Using the listing below, set down exactly the lines starting at the line that contains "[by rewrite E|done]." and ending at the line that contains "From Stdlib Require Import ZArith Lia ZifyBool.", both included, and no others.

▶ **SUPPLIED RECORDS**
______________________________
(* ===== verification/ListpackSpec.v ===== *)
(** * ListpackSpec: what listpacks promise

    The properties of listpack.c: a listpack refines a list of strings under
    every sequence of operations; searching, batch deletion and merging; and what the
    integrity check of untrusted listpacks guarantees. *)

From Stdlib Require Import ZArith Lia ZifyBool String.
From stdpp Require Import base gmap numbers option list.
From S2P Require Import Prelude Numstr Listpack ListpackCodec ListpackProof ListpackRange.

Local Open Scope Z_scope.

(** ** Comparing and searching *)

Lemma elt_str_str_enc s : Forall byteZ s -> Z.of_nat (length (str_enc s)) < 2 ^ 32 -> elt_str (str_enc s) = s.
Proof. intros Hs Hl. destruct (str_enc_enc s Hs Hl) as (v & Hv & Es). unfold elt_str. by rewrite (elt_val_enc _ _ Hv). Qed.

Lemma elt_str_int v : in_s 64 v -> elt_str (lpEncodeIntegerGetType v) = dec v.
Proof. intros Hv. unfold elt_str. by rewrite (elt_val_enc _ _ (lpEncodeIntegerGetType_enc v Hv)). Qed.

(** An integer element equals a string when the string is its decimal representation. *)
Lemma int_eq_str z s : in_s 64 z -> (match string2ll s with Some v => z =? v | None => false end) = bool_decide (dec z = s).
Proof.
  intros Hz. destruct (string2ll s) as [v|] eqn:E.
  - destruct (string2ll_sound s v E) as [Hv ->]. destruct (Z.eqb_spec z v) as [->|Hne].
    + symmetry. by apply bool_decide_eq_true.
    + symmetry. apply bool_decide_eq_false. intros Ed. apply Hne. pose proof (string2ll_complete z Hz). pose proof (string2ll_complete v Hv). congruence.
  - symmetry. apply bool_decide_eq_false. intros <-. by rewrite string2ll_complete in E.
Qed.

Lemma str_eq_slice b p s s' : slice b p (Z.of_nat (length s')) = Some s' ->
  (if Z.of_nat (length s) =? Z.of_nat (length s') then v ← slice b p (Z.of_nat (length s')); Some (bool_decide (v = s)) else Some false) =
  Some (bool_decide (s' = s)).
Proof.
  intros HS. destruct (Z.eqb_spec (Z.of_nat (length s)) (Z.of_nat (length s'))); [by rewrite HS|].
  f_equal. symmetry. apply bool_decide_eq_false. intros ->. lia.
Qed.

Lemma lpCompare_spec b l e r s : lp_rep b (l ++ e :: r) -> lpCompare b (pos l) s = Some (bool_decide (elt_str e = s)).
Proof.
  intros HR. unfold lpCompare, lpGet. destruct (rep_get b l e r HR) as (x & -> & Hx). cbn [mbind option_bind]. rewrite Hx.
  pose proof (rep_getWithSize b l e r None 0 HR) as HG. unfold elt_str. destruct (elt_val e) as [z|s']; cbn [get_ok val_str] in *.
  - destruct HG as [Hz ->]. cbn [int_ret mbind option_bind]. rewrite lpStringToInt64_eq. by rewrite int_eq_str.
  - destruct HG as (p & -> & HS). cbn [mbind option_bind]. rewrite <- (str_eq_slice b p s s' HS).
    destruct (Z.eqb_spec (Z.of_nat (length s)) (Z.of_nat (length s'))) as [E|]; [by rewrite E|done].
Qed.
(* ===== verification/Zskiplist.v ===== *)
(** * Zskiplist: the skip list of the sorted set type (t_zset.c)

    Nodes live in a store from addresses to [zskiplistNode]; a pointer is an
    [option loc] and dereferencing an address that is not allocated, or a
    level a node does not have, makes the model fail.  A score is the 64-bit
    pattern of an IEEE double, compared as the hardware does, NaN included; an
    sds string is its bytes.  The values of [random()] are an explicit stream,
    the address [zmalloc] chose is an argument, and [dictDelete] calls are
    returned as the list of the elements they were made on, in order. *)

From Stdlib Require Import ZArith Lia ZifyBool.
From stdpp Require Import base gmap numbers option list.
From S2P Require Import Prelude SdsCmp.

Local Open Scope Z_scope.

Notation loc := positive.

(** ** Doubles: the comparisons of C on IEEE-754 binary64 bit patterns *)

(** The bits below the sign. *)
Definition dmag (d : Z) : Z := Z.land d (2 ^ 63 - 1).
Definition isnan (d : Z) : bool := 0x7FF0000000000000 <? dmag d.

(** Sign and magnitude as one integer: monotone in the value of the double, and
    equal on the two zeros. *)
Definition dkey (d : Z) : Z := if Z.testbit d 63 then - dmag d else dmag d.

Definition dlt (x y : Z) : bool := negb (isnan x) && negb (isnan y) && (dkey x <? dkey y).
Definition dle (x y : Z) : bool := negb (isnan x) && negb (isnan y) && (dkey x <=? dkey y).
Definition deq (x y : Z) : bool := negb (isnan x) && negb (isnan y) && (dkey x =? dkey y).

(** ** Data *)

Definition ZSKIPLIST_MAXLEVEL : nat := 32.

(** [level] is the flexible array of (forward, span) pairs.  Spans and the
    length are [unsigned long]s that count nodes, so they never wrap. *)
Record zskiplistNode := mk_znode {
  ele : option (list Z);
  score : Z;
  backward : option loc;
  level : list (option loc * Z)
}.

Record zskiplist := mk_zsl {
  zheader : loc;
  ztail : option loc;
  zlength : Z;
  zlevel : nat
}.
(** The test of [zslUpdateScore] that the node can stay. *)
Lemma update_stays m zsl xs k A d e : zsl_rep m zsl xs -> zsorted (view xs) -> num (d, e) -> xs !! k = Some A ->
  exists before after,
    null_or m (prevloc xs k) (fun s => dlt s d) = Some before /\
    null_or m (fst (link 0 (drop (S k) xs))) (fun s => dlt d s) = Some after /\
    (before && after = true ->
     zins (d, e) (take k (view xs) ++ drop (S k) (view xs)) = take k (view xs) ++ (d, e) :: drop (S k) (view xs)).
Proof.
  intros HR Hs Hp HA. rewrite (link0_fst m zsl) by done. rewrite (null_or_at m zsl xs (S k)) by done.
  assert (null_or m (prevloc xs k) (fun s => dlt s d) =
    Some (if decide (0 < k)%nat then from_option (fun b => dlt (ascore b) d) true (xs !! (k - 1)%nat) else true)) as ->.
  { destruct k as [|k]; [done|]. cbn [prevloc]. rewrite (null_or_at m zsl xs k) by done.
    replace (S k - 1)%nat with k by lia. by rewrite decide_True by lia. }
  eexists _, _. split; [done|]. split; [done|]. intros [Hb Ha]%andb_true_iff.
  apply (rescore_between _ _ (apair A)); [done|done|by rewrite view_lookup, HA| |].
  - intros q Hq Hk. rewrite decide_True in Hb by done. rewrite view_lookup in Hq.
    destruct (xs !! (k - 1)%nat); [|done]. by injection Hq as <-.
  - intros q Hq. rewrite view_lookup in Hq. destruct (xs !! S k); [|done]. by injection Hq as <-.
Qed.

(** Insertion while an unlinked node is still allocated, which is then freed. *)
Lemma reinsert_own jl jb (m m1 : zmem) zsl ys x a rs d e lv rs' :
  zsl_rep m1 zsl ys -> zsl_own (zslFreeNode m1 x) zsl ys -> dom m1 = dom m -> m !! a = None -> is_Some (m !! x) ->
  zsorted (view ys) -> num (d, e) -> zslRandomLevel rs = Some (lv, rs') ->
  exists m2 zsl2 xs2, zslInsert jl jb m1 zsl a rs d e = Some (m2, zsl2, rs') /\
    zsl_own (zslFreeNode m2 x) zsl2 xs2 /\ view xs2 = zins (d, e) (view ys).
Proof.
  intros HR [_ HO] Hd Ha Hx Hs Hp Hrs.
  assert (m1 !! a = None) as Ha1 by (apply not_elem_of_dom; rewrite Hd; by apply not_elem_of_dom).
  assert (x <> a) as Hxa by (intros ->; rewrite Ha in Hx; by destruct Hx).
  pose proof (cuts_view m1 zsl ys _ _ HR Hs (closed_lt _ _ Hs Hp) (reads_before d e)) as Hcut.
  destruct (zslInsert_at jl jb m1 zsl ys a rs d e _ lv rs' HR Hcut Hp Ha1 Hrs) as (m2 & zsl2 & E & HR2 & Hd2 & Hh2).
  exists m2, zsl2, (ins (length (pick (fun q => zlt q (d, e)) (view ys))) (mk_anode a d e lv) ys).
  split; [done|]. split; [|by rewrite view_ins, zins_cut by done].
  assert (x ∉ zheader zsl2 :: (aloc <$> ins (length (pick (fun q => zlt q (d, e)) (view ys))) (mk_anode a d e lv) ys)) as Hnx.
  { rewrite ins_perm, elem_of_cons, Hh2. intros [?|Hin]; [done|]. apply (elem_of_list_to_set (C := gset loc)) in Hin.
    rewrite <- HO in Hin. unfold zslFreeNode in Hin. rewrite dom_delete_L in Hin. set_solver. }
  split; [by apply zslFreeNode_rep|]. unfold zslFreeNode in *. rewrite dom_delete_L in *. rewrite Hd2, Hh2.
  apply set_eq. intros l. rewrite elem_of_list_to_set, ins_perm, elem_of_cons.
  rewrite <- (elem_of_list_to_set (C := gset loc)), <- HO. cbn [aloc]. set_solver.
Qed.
______________________________
▶ **REPLY**
    destruct (Z.eqb_spec (Z.of_nat (length s)) (Z.of_nat (length s'))) as [E|]; [by rewrite E|done].
Qed.
(* ===== verification/Zskiplist.v ===== *)
(** * Zskiplist: the skip list of the sorted set type (t_zset.c)

    Nodes live in a store from addresses to [zskiplistNode]; a pointer is an
    [option loc] and dereferencing an address that is not allocated, or a
    level a node does not have, makes the model fail.  A score is the 64-bit
    pattern of an IEEE double, compared as the hardware does, NaN included; an
    sds string is its bytes.  The values of [random()] are an explicit stream,
    the address [zmalloc] chose is an argument, and [dictDelete] calls are
    returned as the list of the elements they were made on, in order. *)

From Stdlib Require Import ZArith Lia ZifyBool.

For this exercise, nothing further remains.